WHAT IS REQUIRED -> Begin at the first line below and copy each line exactly, ending with the line where "- rewrite bt_insert_fresh by done. by" appears.

WORKING DATA ->
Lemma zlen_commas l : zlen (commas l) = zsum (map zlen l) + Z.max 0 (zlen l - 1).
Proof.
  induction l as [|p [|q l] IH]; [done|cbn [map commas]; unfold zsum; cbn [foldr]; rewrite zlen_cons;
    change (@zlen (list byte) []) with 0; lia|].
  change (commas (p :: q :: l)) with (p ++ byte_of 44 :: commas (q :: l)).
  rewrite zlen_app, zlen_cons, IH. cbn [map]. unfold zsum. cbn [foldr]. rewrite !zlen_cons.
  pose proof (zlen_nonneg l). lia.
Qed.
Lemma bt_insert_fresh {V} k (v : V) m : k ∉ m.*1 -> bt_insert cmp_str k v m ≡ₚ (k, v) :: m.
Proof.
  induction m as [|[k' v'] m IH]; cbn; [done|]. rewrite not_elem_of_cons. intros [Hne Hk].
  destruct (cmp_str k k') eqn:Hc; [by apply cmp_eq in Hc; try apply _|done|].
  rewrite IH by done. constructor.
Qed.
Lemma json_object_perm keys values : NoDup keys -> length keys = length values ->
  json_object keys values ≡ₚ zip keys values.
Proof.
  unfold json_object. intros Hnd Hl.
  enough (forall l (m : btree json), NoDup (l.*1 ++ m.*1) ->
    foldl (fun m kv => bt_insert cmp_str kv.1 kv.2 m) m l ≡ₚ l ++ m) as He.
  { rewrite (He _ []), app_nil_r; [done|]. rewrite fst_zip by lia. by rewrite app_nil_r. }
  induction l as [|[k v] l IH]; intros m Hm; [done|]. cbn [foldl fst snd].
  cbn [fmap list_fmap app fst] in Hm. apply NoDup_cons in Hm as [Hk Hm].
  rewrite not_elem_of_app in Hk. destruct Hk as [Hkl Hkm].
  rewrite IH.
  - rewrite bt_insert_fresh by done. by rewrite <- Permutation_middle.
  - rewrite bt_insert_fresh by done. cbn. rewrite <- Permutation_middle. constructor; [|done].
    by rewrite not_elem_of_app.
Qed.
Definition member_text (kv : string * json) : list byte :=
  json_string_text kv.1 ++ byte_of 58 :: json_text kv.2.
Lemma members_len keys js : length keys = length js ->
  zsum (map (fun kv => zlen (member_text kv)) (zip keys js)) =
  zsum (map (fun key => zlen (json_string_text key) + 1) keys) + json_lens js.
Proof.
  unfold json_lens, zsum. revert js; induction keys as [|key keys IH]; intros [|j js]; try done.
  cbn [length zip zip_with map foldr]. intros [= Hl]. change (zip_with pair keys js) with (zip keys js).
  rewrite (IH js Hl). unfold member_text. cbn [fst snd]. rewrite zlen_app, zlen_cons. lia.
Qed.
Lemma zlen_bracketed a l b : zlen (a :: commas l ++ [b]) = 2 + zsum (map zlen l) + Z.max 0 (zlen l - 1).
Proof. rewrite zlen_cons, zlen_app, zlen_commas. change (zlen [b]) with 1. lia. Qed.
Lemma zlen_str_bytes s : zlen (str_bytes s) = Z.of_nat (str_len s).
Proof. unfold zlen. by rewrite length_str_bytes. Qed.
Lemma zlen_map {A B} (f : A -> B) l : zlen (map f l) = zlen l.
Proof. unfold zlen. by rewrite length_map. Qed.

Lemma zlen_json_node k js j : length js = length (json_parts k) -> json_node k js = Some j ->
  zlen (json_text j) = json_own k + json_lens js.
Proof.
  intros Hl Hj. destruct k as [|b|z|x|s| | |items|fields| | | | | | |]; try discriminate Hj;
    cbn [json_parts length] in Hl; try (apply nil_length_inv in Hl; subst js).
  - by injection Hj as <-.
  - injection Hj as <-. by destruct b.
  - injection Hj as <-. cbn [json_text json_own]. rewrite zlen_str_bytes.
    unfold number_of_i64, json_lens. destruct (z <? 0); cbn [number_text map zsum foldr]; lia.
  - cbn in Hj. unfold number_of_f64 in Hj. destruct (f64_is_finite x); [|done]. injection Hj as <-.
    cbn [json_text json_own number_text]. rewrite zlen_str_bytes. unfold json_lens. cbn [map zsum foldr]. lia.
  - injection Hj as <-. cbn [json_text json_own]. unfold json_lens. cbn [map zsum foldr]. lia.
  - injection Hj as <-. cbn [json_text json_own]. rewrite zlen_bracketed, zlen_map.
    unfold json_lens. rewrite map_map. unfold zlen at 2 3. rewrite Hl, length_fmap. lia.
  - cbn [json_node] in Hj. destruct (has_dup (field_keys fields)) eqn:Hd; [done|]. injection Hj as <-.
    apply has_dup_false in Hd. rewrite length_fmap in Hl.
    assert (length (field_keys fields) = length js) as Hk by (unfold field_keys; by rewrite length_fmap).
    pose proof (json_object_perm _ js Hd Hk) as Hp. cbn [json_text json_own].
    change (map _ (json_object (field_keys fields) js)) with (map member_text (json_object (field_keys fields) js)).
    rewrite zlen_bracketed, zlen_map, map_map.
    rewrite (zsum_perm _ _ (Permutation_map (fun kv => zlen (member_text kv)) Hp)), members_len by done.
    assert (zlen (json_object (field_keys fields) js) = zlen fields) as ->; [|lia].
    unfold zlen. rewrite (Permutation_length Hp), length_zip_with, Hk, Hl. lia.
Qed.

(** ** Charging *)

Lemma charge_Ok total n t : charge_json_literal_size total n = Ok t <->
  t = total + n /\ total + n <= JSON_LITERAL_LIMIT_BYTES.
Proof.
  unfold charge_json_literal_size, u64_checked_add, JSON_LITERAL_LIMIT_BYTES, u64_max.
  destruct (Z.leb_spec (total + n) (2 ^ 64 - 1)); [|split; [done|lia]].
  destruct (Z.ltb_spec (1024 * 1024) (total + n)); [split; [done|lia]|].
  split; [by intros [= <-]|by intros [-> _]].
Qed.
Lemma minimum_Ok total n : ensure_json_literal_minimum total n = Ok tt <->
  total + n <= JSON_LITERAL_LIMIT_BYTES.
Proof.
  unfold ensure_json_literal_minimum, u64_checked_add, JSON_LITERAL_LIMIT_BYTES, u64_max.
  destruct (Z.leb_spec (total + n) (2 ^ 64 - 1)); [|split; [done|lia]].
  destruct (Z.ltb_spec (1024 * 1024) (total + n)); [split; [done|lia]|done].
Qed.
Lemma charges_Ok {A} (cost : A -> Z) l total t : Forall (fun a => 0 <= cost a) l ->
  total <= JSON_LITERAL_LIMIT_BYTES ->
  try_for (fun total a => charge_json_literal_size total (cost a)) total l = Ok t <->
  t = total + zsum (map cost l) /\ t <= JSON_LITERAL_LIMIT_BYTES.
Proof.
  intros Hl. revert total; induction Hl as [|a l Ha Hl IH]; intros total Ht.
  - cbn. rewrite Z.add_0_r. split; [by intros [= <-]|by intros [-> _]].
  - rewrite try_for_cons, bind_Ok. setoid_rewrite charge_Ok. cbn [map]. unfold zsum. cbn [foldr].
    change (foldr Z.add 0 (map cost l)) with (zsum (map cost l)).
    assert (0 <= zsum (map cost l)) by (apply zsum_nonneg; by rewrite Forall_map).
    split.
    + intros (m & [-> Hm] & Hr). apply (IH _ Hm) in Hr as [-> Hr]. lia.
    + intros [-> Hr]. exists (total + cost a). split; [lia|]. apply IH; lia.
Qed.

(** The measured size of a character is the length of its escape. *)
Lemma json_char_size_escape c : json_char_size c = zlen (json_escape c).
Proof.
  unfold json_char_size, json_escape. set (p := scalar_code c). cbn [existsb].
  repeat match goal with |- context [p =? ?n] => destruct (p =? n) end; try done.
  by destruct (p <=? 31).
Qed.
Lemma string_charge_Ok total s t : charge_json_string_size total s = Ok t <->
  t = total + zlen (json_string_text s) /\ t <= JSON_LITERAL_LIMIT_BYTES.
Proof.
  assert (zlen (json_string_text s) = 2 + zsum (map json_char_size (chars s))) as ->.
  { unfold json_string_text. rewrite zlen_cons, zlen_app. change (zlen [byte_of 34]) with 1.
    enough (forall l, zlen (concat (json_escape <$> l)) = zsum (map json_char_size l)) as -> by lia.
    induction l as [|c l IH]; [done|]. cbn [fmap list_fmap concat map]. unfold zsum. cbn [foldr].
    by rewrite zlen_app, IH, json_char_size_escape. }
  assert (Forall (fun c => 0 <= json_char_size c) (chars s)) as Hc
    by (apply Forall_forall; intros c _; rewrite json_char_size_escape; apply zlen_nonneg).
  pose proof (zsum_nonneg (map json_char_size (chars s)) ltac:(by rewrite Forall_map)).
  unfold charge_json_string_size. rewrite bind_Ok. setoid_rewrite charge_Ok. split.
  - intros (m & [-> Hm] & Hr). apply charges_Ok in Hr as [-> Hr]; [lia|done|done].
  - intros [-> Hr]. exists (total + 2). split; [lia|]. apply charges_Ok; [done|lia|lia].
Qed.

OUTPUT OF THE EXERCISE ->
Lemma zlen_commas l : zlen (commas l) = zsum (map zlen l) + Z.max 0 (zlen l - 1).
Proof.
  induction l as [|p [|q l] IH]; [done|cbn [map commas]; unfold zsum; cbn [foldr]; rewrite zlen_cons;
    change (@zlen (list byte) []) with 0; lia|].
  change (commas (p :: q :: l)) with (p ++ byte_of 44 :: commas (q :: l)).
  rewrite zlen_app, zlen_cons, IH. cbn [map]. unfold zsum. cbn [foldr]. rewrite !zlen_cons.
  pose proof (zlen_nonneg l). lia.
Qed.
Lemma bt_insert_fresh {V} k (v : V) m : k ∉ m.*1 -> bt_insert cmp_str k v m ≡ₚ (k, v) :: m.
Proof.
  induction m as [|[k' v'] m IH]; cbn; [done|]. rewrite not_elem_of_cons. intros [Hne Hk].
  destruct (cmp_str k k') eqn:Hc; [by apply cmp_eq in Hc; try apply _|done|].
  rewrite IH by done. constructor.
Qed.
Lemma json_object_perm keys values : NoDup keys -> length keys = length values ->
  json_object keys values ≡ₚ zip keys values.
Proof.
  unfold json_object. intros Hnd Hl.
  enough (forall l (m : btree json), NoDup (l.*1 ++ m.*1) ->
    foldl (fun m kv => bt_insert cmp_str kv.1 kv.2 m) m l ≡ₚ l ++ m) as He.
  { rewrite (He _ []), app_nil_r; [done|]. rewrite fst_zip by lia. by rewrite app_nil_r. }
  induction l as [|[k v] l IH]; intros m Hm; [done|]. cbn [foldl fst snd].
  cbn [fmap list_fmap app fst] in Hm. apply NoDup_cons in Hm as [Hk Hm].
  rewrite not_elem_of_app in Hk. destruct Hk as [Hkl Hkm].
  rewrite IH.
  - rewrite bt_insert_fresh by done. by rewrite <- Permutation_middle.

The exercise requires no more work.